If your idea of Mexican food doesn't dip into the Yucatán Peninsula, you are seriously missing out. In case your Maya language skills are rusty, "cheen huaye" translates to "only here." And only at Cheen Huaye can you try superlative cochinita pibil ($16.95) and poc-choc ($18.95). The pibil features marinated suckling piglet that has been wrapped and cooked in plantain leaves until tender and flavorful. If you want to try this same meat wrapped in a tortilla and served at a bargain price, head to Cheen Huaye for lunch, when you can get the burrito Maya ($8.95), packed with pork alongside Mexican rice, refried beans, and pickled onions.

Fritanga Monimbo

Just one whiff of Fritanga Monimbo will have your mouth watering and your brain racing.
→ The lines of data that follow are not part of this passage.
(** The chain of [a] after the classes [ks] were loaded, the last first. *)
Lemma loads_chain g names ks : forall m t b,
  ready names m t b -> b + Z.of_nat (length ks) < 2 ^ 31 -> _table_size t = 4096 ->
  exists m' t', execs g m (Load <$> ks) = Some m' /\ ready names m' t' (b + Z.of_nat (length ks))
  /\ _region_data m' = _region_data m
  /\ _number_of_entries t' = _number_of_entries t + Z.of_nat (length ks)
  /\ forall a, chain_of g t' a =
       reverse (loaded_entry g names (_region_data m) <$> filter (fun k => same_chain g (k_addr k) a = true) ks)
       ++ chain_of g t a.
Proof.
  induction ks as [| k ks IH]; intros m t b Hr Hb Ht; cbn [fmap list_fmap execs exec length] in *.
  { exists m, t. rewrite !Z.add_0_r. by split_and!. }
  rewrite (add_entry_run g names m t b) by done. cbn [mbind option_bind].
  set (e := loaded_entry g names (_region_data m) k).
  change (region_of names (_region_data m) (super_names k)) with (e_literal e).
  destruct (IH _ _ (b + 1) (ready_add g names m t b (k_addr k) (e_literal e) Hr ltac:(lia)) ltac:(lia) Ht)
    as (m' & t' & -> & Hr' & Hd & Hn & Hc).
  exists m', t'. split; [done |]. split; [by replace (b + Z.of_nat (S _)) with (b + 1 + Z.of_nat (length ks)) by lia |].
  split; [done |]. split.
  - rewrite Hn. cbn. pose proof (proj2 (proj2 (proj2 (proj2 Hr)))) as [[? ?] _]. rewrite swrap_small by lia. lia.
  - intros a. rewrite Hc. change (_region_data (with_region_map m _)) with (_region_data m).
    assert (chain_of g (table_add_entry g t (k_addr k) (e_literal e)) a =
      (if same_chain g (k_addr k) a then [e] else []) ++ chain_of g t a) as ->.
    { unfold chain_of, table_add_entry, link_entry, hash_to_index, bucket at 1, same_chain. cbn. rewrite Ht.
      destruct (Z.eqb_spec (compressed_ptr g (k_addr k) mod 4096) (compressed_ptr g a mod 4096)) as [E | E].
      - by rewrite E, lookup_insert_eq.
      - by rewrite lookup_insert_ne by done. }
    rewrite filter_cons. destruct (decide (same_chain g (k_addr k) a = true)) as [E | E].
    + rewrite E, fmap_cons, reverse_cons, <- app_assoc. done.
    + apply not_true_is_false in E. by rewrite E.
Qed.

(** No class of the chain is the one at [a]. *)
Lemma first_of_none g names rt ks a :
  a ∉ k_addr <$> ks ->
  first_of a (reverse (loaded_entry g names rt <$> filter (fun k => same_chain g (k_addr k) a = true) ks)) = None.
Proof.
  intros Ha. assert (forall l, (forall e, e ∈ l -> e_klass e <> a) -> first_of a l = None) as Hf.
  { induction l as [| e l IH]; intros He; [done |]. cbn [first_of].
    rewrite (proj2 (Z.eqb_neq _ _)) by (apply He; by left). apply IH. intros e' He'. apply He. by right. }
  apply Hf. intros e. rewrite elem_of_reverse, list_elem_of_fmap. intros (k & -> & Hk) E.
  apply list_elem_of_filter in Hk as [_ Hk]. apply Ha. cbn in E. rewrite <- E. by apply list_elem_of_fmap_2.
Qed.

(** C38. The lookup of a class that was not loaded, as those the virtual machine makes before the map exists,
    after the constructor made the map of the flag and the classes [ks] were loaded.  It takes the class for a
    class of collections exactly when one loaded class, and no other, shares its chain of the hash
    table and the flag lists that class or a super of it; it then answers with the region of that other
    class.  In all other cases it answers that it is none; and if the classes that share the chain are not exactly
    one, the class gets an entry with the region of general objects, which later lookups find. *)
Theorem unloaded_klass_lookup (g : config) (line : cstr) (addr : Z) (junk : Z -> Z) (m0 : KlassRegionMap)
    (ks : list Klass) (a : Z)
    (Hline : NUL ∉ line) (Haddr : 0 < addr) (Hnew : new_KlassRegionMap line addr junk = Some m0)
    (Hlen : Z.of_nat (length ks) + 1 < 2 ^ 31) (Ha : a ∉ k_addr <$> ks) :
  let sharing := filter (fun k => same_chain g (k_addr k) a = true) ks in
  let general := region_start_ptr (_region_data m0) in
  exists m m', execs g m0 (Load <$> ks) = Some m
  /\ is_bda_klass g m a =
       Some (match sharing with
             | [k] => if listed (names_of line) k then region_of (names_of line) (_region_data m0) (super_names k) else NULL
             | _ => NULL
             end, m')
  /\ (ks <> [] -> length sharing <> 1%nat ->
      region_for_klass g m a = Some (general, m') /\ region_for_klass g m' a = Some (general, m')).
Proof.
  intros sharing general.
  destruct (new_KlassRegionMap_ready line addr junk m0 Hline Haddr Hnew) as (t0 & Hr0 & Ht0 & Hb0 & Hn0).
  set (names := names_of line) in *.
  destruct (loads_chain g names ks m0 t0 0 Hr0 ltac:(lia) Ht0) as (m & t & Hm & Hr & Hd & Hn & Hc).
  specialize (Hc a). pose proof (first_of_none g names (_region_data m0) ks a Ha) as Hf.
  assert (chain_of g t0 a = []) as E0 by (unfold chain_of, bucket; by rewrite Hb0, lookup_empty).
  rewrite E0, app_nil_r in Hc. fold sharing in Hc, Hf.
  assert (forall r t', get_region g (_region_data m) (Some (region_start_ptr (_region_data m))) t a = Some (r, t') ->
    region_for_klass g m a = Some (r, with_region_map m t')) as Hreg
    by (intros r t' Hg; by apply (region_for_klass_run g names m t (0 + Z.of_nat (length ks)))).
  unfold is_bda_klass. unfold get_region in Hreg. rewrite Hn, Hn0, Hd in Hreg. fold (chain_of g t a) in Hreg. fold general in Hreg.
  destruct (Z.eqb_spec (0 + Z.of_nat (length ks)) 0) as [E | E].
  { destruct ks; [| done]. exists m, m. split; [done |]. rewrite (Hreg _ _ eq_refl), with_same by apply Hr.
    cbn [mbind option_bind]. by rewrite Hd, Z.eqb_refl. }
  assert (length sharing <> 1%nat -> exists m', region_for_klass g m a = Some (general, m') /\
    region_for_klass g m' a = Some (general, m') /\ _region_data m' = _region_data m0) as Hmany.
  { intros Hl. set (t' := table_add_entry g t a general).
    assert (region_for_klass g m a = Some (general, with_region_map m t')) as ->.
    { apply Hreg. rewrite Hc. rewrite <- (length_fmap (loaded_entry g names (_region_data m0))), <- length_reverse in Hl.
      destruct (reverse _) as [| e [| e' l]]; [done | done |]. rewrite <- chain_find_first in Hf.
      by destruct (chain_find a e (e' :: l)). }
    exists (with_region_map m t'). split; [done |]. split; [| done].
    pose proof (ready_add g names m t _ a general Hr ltac:(lia)) as Hr'. fold t' in Hr'.
    rewrite (region_for_klass_run g names _ t' _ a general t' Hr'); [done |].
    apply (get_region_found _ _ _ _ _ _ _ (proj2 (proj2 (proj2 (proj2 Hr'))))). unfold t'. by rewrite first_of_add, Z.eqb_refl. }
  destruct (decide (length sharing = 1%nat)) as [E1 | E1].
  - destruct sharing as [| k [| k' l]]; [done | | done]. exists m, m. split; [done |]. split; [| done].
    rewrite (Hreg (region_of names (_region_data m0) (super_names k)) t) by (by rewrite Hc).
    rewrite with_same by apply Hr. cbn [mbind option_bind]. rewrite Hd, region_of_bda by apply Hr0. by unfold listed; case_bool_decide.
  - destruct (Hmany E1) as (m' & H1 & H2 & H3). exists m, m'. split; [done |]. split; [| done]. rewrite H1.
    cbn [mbind option_bind]. rewrite H3. fold general. rewrite Z.eqb_refl, andb_false_r. by destruct sharing as [| k [| k' l]].
Qed.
A quick look at the selection of food steaming on plates in its Plexiglas prison will have your heart aching. Free that carne asada and hide it in your belly. Liberate the beans in the gallo pinto and introduce them (and their rice compadres) to your appetite. You see that little golden-brown square of queso frito? It's so chewy it might sound like its screaming "help me." But as you close your teeth around it, you'll realize it's singing "eat me."